What’s your biggest health information challenge?
Our top level team mission is to ensure that all those we support can get the information they need, when they need it and in the format that they need. We’re working hard towards this goal, but as with most charities, we have limitations on resource and budget. Things also change very quickly. External reforms and disease progression set real challenges for us, both in staging and updating information.
I’m going to sneak one more in here, as it’s linked in a way. We part fund MND care centres and networks across England, Wales and Northern Ireland, and collaborate with their multidisciplinary teams. Yet reaching wider specialists and GPs with our information is no simple task. Getting resources to our audiences, at point of need, can be very difficult. We hope that PIF’s work in this area will help encourage better ways for professionals to access quality patient information.
What’s the best bit about working in health information?
Without any hesitation – it’s working with our target audiences! Their suggestions and critiques are a gift. There is always more resonance for others when real experience is shared. When I first started, it felt uncomfortable to ask for their help – aren’t they’re facing enough challenges already? I soon let go of this bias, as it became clear how much they want to have a voice – and it’s their choice to make, not ours. Besides, once you dive in and get started with a user group, you’re soon working as a team and it can be really exhilarating.
Our reviewers are more and more involved in co-production now, and it never fails to improve the output. We’re working harder to measure the outcomes and impact too.
Why did you join PIF?
To be honest, at first it was to get the discounted rate so our team could all attend an event! How cheeky is that? But in retrospect, we’d also seen some of the detailed reports and guides from PIF, which we felt were excellent. I’d used the PIF guide on writing for children and young people, and found it so helpful. I think membership was inevitable, as we were tapping into your resources more and more.

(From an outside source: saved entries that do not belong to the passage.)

(** * gojsonsm: the flat boolean decision tree and the filter-expression parser

    A shallow embedding of [bintree.go] (the tree, its validation and the
    three-valued evaluation state) and of the conversion half of
    [filterExprParser.go] (the syntax tree the grammar fills, its count of
    parentheses and its [OutputExpression] methods), with the properties of
    the natural-language specification stated and proved over it.

    Conventions.
    - Go [int] values (node indices, pointers, node types) are [Z]; no
      arithmetic in the embedded code can leave the 64-bit range, since every
      value is an index below the length of a slice, such an index plus one,
      or a count of list elements.
    - A slice access [s[i]] is [zget s i]; it has no value when [i] is
      negative or not below the length, and the embedding then panics the
      way the Go runtime does.
    - Functions that mutate a [binTreeState] return an [outcome]: the state
      after a normal return, or the state at the moment of a panic.
    - Recursion that is not structural in Go runs on fuel here; the entry
      points pick the fuel themselves and are proved never to run out.
    - What the two files use and the package declares elsewhere (the
      expression tree, the error values, the lexemes, the regular
      expressions) is a parameter, [Externals], or is modelled from the
      specification and marked so. *)

From Stdlib Require Import String Ascii ZArith List Bool Lia.
From Stdlib Require Import Floats DecimalString.
Import ListNotations.
Local Open Scope string_scope.
Local Open Scope Z_scope.
Local Set Warnings "-register-all".

(* ------------------------------------------------------------------ *)
(** * Slices indexed by Go integers *)

Fixpoint list_set {A : Type} (l : list A) (n : nat) (v : A) : list A :=
  match l, n with
  | [], _ => []
  | _ :: tl, O => v :: tl
  | x :: tl, S n' => x :: list_set tl n' v
  end.

Definition zget {A : Type} (l : list A) (i : Z) : option A :=
  if i <? 0 then None else nth_error l (Z.to_nat i).

Definition zset {A : Type} (l : list A) (i : Z) (v : A) : list A :=
  if i <? 0 then l else list_set l (Z.to_nat i) v.

Definition zlen {A : Type} (l : list A) : Z := Z.of_nat (length l).

(* ------------------------------------------------------------------ *)
(** * Panics and results *)

Inductive panic : Type :=
| IndexOutOfRange
| NilDereference
| PanicMsg (msg : string).

(** Result of a Go function that does not touch a tree state. *)
Inductive result (A : Type) : Type :=
| Ret (a : A)
| Crash (p : panic)
| NoFuel.

Arguments Ret {A} a.
Arguments Crash {A} p.
Arguments NoFuel {A}.

Definition rbind {A B : Type} (r : result A) (k : A -> result B) : result B :=
  match r with
  | Ret a => k a
  | Crash p => Crash p
  | NoFuel => NoFuel
  end.

(* ------------------------------------------------------------------ *)
(** * bintree.go: the tree *)

Definition BinTreeNodeType : Type := Z.

Definition nodeTypeLeaf : BinTreeNodeType := 0.
Definition nodeTypeOr : BinTreeNodeType := 1.
Definition nodeTypeAnd : BinTreeNodeType := 2.
Definition nodeTypeNot : BinTreeNodeType := 3.
Definition nodeTypeNeor : BinTreeNodeType := 4.
Definition nodeTypeLoop : BinTreeNodeType := 5.

Definition binTreeNodeTypeHasLeft (nodeType : BinTreeNodeType) : bool :=
  negb (nodeType =? nodeTypeLeaf).

Definition binTreeNodeTypeHasRight (nodeType : BinTreeNodeType) : bool :=
  negb (nodeType =? nodeTypeLeaf) && negb (nodeType =? nodeTypeNot)
  && negb (nodeType =? nodeTypeLoop).

Record binTreeNode : Type := NewBinTreeNode {
  NodeType : BinTreeNodeType;
  ParentIdx : Z;
  Left : Z;
  Right : Z
}.

Definition binTree : Type := list binTreeNode.

Definition NumNodes (tree : binTree) : Z := zlen tree.

(** [validateItem] returns the Go pair [(int, error)]; the error is the
    message given to [errors.New], [None] standing for [nil].  [vthen r k]
    is the Go idiom [pos, err = r; if err != nil { return -1, err }; k pos]. *)
Definition vthen (r : result (Z * option string))
  (k : Z -> result (Z * option string)) : result (Z * option string) :=
  rbind r (fun pe =>
    match snd pe with
    | Some err => Ret (-1, Some err)
    | None => k (fst pe)
    end).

What do you find useful about being a PIF member?
The events and gatherings are a fantastic way to hear other viewpoints and share knowledge, but also for personal development as information specialists. There is so much to be harnessed from other approaches and we find this invaluable. However, on a more frequent basis, the online newsletter is brilliant. We find this an amazing source, not just for news, but for supporting evidence too. Genuinely useful and everyone in the team looks forward to these.
What top tip do you have to share on health information?
I loved Ben’s tip from November 2018 (Ben Colman, Information Services Manager at Salford Royal NHS Foundation Trust) – he said to ask yourself ‘would it work for my mum/dad/grandparent…?’ What a great way of standing back and identifying with a resource in the way a reader would! I have used this since – thanks Ben.
On similar lines, a communication manager once told me that if I had something complicated to get across, imagine explaining it out loud to an eight year old. If you do this, you instinctively pull out the main points and break it down so that most people are going to understand. It will then be easier to write for your own target audience, as appropriate. This one has stopped me going around in circles many a time.
What was your lightbulb moment in healthcare?
Seeing the facts and figures around literacy and health literacy for the UK adult population. It’s a bit of a shock to realise nearly half may have literacy levels below GCSE and more than half with numeracy. I have approached information development very differently since then. I pass this on whenever I can, especially when stressing the need for plain English. You can see the lightbulb switch on in other reactions to this too.